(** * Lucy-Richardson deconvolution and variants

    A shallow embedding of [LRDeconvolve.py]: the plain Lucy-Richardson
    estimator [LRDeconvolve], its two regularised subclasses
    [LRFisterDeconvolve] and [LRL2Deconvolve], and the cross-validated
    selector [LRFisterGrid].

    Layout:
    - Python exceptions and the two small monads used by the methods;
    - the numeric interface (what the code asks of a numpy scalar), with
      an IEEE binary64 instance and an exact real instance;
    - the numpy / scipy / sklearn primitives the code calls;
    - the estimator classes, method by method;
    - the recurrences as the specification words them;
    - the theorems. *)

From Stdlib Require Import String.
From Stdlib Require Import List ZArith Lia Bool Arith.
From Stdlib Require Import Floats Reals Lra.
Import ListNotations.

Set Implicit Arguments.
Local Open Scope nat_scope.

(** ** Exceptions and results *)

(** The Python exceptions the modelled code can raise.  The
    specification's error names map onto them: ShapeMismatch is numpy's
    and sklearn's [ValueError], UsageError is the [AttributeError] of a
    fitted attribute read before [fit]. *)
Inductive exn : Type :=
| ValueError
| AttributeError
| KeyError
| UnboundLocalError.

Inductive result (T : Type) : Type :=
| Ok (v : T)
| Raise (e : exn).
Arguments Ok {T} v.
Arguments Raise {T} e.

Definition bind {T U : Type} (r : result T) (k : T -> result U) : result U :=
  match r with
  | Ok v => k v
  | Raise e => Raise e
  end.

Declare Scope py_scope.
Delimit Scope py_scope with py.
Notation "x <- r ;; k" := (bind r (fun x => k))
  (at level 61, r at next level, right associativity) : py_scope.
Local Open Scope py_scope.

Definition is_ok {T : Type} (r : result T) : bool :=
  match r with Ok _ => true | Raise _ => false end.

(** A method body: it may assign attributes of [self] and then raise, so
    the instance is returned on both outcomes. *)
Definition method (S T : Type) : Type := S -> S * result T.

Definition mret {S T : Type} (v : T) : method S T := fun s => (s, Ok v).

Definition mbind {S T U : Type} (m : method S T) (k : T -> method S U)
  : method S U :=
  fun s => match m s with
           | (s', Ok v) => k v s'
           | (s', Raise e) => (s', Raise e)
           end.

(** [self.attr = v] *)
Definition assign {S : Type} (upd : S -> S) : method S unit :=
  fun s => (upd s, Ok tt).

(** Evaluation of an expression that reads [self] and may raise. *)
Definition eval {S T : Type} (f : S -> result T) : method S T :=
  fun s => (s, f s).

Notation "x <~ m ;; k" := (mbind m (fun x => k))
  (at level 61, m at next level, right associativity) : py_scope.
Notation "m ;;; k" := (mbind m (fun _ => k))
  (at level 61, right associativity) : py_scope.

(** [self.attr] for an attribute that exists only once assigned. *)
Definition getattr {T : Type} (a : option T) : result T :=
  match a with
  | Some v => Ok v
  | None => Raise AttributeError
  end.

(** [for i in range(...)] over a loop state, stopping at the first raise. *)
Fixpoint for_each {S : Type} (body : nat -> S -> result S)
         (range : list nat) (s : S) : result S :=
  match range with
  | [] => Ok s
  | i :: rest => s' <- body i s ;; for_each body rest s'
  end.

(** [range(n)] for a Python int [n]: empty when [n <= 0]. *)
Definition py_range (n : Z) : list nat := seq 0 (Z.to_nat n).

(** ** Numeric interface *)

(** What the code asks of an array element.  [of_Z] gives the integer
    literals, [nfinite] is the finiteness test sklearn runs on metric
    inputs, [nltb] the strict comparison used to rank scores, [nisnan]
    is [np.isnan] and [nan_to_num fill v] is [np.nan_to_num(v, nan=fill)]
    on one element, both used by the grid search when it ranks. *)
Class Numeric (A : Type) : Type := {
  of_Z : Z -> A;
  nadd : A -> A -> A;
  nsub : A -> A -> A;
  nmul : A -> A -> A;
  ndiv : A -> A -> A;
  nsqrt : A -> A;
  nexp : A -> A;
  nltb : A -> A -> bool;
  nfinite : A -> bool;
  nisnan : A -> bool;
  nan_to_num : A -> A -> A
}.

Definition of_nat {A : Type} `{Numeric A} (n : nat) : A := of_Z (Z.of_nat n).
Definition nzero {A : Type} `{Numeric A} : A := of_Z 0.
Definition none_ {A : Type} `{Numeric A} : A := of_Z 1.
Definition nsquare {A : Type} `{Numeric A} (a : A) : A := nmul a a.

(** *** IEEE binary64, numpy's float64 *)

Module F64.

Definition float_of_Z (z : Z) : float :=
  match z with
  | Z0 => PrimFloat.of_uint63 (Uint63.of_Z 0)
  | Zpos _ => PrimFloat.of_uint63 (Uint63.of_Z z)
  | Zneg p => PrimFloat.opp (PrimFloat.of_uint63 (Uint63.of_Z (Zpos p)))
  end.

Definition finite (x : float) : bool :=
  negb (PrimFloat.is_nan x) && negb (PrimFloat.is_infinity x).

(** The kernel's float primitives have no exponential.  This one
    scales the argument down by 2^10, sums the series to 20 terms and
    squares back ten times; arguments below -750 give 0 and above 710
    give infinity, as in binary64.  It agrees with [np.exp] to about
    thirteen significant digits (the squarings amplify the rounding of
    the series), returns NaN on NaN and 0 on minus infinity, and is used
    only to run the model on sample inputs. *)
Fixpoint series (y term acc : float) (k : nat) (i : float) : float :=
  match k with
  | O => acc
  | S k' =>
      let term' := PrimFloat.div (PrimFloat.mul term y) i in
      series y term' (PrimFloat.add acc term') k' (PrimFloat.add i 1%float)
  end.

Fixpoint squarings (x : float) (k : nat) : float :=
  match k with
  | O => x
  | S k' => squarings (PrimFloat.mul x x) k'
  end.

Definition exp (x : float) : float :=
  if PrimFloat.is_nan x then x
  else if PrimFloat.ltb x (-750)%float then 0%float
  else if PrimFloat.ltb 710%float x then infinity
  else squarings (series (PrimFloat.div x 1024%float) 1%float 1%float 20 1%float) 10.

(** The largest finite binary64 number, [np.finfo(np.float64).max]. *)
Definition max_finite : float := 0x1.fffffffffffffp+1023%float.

*ASSIGNMENT*
Using the listing above, return word for word each line from the one that has "- Python exceptions" through the one that has "Local Open Scope py_scope.", and no line outside that range.

*YOUR RESPONSE*
    - Python exceptions and the two small monads used by the methods;
    - the numeric interface (what the code asks of a numpy scalar), with
      an IEEE binary64 instance and an exact real instance;
    - the numpy / scipy / sklearn primitives the code calls;
    - the estimator classes, method by method;
    - the recurrences as the specification words them;
    - the theorems. *)

From Stdlib Require Import String.
From Stdlib Require Import List ZArith Lia Bool Arith.
From Stdlib Require Import Floats Reals Lra.
Import ListNotations.

Set Implicit Arguments.
Local Open Scope nat_scope.

(** ** Exceptions and results *)

(** The Python exceptions the modelled code can raise.  The
    specification's error names map onto them: ShapeMismatch is numpy's
    and sklearn's [ValueError], UsageError is the [AttributeError] of a
    fitted attribute read before [fit]. *)
Inductive exn : Type :=
| ValueError
| AttributeError
| KeyError
| UnboundLocalError.

Inductive result (T : Type) : Type :=
| Ok (v : T)
| Raise (e : exn).
Arguments Ok {T} v.
Arguments Raise {T} e.

Definition bind {T U : Type} (r : result T) (k : T -> result U) : result U :=
  match r with
  | Ok v => k v
  | Raise e => Raise e
  end.

Declare Scope py_scope.
Delimit Scope py_scope with py.
Notation "x <- r ;; k" := (bind r (fun x => k))
  (at level 61, r at next level, right associativity) : py_scope.
Local Open Scope py_scope.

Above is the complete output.